• Try it: Exactly the lines starting at the line containing "(** * phlag-js-client: a" and ending at the line containing "the HTTP transport" are to be written out from the listing below, both included.

• Records supplied:
----

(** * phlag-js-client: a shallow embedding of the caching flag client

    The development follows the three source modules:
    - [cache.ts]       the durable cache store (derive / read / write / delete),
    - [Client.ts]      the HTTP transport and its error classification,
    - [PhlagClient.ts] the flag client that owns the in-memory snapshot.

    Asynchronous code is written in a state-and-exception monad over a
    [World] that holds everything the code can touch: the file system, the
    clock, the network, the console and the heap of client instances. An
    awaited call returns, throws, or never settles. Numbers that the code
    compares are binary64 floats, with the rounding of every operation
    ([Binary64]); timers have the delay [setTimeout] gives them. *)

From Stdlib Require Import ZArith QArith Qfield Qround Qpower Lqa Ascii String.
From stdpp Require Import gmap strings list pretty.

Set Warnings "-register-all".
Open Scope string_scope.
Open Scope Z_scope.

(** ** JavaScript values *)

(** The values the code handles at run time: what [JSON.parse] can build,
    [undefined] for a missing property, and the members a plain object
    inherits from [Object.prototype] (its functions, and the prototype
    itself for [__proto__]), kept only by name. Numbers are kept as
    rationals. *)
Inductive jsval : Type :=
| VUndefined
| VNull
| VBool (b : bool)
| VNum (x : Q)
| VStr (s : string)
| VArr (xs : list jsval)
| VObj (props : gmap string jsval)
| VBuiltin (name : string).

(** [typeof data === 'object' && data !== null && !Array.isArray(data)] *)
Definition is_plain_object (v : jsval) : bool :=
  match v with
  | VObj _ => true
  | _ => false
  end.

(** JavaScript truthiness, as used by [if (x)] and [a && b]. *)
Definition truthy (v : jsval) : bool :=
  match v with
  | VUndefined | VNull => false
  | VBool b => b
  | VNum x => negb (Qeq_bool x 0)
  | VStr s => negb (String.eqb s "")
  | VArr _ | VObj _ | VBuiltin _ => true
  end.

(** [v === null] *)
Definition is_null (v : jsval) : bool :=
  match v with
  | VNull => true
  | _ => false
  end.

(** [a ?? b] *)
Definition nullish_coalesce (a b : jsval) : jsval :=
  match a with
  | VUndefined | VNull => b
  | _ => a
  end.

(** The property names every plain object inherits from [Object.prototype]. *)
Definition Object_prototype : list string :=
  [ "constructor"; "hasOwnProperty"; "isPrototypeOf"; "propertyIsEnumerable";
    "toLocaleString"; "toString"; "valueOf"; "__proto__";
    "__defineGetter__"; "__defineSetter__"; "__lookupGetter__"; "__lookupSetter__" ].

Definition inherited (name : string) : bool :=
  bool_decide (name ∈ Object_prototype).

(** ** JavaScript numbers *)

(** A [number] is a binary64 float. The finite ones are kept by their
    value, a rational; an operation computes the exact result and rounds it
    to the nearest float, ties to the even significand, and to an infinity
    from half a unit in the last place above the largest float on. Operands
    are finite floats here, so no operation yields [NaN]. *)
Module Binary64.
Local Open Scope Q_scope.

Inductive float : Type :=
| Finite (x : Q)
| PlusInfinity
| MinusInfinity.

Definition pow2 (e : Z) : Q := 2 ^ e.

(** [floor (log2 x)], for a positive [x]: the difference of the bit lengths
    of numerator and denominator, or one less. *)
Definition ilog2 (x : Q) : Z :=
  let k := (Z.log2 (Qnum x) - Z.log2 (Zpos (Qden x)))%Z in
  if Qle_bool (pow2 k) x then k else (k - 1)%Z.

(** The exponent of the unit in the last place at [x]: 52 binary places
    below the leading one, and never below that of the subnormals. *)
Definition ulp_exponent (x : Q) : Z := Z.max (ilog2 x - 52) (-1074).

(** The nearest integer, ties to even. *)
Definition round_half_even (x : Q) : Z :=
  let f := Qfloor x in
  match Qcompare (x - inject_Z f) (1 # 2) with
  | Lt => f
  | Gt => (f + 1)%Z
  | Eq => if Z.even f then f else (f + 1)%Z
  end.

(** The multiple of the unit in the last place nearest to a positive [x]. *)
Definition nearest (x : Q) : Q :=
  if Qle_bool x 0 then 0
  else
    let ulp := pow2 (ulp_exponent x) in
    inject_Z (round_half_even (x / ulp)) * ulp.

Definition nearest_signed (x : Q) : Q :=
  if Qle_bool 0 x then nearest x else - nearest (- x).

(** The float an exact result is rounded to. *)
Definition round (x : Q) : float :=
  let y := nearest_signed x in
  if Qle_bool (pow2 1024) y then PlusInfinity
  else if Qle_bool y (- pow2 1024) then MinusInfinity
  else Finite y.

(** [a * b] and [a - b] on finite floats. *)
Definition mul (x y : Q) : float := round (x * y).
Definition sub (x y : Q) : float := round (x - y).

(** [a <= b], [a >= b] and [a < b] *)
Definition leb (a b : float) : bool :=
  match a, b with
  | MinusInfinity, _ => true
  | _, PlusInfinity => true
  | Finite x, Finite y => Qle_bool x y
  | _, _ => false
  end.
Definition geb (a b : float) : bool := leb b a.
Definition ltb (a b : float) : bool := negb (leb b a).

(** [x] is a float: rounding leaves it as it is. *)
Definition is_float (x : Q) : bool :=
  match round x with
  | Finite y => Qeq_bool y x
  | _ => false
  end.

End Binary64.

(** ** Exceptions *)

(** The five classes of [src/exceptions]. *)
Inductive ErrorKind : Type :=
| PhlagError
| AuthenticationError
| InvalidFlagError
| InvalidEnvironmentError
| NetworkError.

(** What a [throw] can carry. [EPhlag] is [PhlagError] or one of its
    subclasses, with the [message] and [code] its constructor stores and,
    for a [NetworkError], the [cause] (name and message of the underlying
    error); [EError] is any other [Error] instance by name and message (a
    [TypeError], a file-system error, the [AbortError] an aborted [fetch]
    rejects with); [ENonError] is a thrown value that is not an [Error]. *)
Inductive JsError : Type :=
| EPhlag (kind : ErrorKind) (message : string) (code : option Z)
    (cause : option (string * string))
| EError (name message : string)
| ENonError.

----

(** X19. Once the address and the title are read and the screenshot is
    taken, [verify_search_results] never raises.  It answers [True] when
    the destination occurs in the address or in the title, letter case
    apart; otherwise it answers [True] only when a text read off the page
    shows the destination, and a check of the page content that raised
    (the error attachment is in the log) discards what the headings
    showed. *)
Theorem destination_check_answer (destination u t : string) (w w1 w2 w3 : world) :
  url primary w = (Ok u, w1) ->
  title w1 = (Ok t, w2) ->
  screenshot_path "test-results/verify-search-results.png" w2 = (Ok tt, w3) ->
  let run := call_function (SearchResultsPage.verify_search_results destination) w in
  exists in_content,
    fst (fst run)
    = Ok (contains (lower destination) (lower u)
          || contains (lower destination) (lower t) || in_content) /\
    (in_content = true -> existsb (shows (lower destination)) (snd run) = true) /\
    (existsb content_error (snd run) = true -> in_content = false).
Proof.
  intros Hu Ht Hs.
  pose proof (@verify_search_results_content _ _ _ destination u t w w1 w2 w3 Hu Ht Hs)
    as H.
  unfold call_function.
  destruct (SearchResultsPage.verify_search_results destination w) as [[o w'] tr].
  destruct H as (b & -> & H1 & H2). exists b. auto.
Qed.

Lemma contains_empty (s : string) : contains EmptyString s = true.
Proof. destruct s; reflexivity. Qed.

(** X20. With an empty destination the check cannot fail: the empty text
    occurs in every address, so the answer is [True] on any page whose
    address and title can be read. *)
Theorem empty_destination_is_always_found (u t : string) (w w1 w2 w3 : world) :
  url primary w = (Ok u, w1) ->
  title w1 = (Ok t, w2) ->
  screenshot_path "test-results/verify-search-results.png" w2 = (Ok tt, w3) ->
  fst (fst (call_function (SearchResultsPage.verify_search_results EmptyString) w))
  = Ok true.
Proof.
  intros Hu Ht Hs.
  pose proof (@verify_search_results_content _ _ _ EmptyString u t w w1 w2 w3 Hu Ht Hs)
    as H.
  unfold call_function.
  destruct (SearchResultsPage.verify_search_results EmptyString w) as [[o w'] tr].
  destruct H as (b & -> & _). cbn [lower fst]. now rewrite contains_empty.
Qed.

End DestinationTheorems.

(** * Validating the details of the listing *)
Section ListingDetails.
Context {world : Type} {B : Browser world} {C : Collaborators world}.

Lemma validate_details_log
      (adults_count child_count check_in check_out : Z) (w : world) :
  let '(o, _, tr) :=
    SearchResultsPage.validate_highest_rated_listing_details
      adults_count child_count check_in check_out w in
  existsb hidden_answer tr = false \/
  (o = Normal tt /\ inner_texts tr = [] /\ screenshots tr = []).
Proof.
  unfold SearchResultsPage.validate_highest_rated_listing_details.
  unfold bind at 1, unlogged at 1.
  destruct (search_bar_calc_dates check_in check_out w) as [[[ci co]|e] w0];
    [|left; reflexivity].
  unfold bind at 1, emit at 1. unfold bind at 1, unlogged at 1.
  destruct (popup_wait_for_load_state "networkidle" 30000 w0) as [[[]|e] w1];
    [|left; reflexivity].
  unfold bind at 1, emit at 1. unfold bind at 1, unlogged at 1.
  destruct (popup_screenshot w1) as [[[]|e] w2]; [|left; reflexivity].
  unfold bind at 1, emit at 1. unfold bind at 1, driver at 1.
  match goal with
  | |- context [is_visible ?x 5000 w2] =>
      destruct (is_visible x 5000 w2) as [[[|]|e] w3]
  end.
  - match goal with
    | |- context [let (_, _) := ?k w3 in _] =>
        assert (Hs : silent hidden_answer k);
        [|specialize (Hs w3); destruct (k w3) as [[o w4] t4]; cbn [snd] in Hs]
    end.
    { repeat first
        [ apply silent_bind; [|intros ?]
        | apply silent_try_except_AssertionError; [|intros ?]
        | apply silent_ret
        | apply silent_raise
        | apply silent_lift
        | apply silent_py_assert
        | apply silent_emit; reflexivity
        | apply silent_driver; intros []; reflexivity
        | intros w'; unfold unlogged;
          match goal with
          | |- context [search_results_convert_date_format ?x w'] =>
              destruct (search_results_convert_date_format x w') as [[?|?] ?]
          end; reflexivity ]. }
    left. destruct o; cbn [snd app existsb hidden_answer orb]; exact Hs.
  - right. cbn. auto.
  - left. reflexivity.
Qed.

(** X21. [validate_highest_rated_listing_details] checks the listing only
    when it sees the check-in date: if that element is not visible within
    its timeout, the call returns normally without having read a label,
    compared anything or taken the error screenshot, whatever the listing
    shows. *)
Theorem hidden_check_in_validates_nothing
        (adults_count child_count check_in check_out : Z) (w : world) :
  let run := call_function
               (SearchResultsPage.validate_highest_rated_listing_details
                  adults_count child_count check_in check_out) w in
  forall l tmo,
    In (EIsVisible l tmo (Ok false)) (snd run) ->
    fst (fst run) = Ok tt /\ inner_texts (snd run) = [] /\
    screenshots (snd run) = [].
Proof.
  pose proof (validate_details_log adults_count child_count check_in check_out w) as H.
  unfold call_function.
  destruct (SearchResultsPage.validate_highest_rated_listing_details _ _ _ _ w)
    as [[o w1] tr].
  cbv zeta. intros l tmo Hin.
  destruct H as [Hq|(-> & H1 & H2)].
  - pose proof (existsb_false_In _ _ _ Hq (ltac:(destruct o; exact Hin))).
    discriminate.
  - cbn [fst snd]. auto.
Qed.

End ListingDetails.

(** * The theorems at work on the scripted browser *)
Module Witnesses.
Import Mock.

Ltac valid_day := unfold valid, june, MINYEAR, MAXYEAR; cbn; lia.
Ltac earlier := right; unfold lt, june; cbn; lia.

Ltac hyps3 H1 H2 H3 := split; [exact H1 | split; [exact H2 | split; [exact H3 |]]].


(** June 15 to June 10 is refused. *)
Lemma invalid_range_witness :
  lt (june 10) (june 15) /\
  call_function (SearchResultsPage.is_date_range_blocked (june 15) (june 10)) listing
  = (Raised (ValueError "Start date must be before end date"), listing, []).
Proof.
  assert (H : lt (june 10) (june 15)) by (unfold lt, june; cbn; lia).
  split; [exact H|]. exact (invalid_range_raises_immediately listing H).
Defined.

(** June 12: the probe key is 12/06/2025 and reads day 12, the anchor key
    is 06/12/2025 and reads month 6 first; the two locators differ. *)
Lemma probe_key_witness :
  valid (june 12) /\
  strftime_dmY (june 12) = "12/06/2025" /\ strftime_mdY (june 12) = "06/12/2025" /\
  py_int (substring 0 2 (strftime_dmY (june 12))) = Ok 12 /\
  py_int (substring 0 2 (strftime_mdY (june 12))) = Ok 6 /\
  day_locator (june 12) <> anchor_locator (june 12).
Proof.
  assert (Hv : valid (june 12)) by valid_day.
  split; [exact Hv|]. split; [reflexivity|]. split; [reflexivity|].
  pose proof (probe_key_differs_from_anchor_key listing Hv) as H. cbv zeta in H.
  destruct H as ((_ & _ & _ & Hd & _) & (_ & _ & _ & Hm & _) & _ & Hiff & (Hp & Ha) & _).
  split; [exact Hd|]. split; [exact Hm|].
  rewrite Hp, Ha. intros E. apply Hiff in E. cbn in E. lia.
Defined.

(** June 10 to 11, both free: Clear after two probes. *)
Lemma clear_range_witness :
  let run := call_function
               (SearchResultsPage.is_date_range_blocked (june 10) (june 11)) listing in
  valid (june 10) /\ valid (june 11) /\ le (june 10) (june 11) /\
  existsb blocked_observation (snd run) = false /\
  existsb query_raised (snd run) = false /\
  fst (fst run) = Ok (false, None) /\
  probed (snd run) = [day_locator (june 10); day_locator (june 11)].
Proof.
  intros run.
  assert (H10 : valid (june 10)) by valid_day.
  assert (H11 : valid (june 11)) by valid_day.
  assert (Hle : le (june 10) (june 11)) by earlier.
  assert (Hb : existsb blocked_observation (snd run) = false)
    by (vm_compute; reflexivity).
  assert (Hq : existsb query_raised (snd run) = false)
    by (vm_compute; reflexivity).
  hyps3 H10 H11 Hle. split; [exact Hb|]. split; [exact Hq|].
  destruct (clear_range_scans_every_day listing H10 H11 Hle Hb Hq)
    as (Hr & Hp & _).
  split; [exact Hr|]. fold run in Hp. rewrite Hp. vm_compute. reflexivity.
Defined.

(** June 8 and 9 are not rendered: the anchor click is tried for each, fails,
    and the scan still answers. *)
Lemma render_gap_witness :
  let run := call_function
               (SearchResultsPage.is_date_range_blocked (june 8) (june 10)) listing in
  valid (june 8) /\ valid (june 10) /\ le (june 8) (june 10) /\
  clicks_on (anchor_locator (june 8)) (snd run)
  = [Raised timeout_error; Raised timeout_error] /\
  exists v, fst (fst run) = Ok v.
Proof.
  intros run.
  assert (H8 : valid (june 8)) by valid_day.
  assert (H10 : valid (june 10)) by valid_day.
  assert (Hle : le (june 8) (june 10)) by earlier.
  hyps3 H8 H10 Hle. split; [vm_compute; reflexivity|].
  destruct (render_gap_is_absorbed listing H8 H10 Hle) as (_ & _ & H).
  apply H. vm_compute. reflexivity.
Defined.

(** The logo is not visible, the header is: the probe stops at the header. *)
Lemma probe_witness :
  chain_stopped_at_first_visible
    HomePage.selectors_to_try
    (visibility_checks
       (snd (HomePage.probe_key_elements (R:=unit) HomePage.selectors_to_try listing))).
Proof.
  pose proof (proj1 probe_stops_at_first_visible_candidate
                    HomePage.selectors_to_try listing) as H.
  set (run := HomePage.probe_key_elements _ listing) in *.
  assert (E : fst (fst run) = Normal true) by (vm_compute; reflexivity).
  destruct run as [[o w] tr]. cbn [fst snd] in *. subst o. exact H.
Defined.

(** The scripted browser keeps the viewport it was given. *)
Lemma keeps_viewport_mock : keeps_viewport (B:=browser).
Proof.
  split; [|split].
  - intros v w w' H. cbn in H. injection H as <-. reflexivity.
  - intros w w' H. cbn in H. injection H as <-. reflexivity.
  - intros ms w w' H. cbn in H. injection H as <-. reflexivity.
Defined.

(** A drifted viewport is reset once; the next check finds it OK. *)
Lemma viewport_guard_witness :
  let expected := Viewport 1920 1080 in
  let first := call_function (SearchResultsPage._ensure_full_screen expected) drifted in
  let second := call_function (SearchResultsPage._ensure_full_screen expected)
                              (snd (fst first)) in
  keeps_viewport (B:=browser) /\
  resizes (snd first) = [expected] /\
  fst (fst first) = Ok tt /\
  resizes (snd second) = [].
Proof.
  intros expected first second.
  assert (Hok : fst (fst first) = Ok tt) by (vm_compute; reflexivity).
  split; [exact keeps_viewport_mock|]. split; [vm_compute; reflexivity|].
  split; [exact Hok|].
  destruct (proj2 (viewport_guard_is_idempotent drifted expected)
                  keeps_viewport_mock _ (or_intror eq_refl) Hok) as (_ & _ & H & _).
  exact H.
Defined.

----

• Expected answer:
(** * phlag-js-client: a shallow embedding of the caching flag client

    The development follows the three source modules:
    - [cache.ts]       the durable cache store (derive / read / write / delete),
    - [Client.ts]      the HTTP transport and its error classification,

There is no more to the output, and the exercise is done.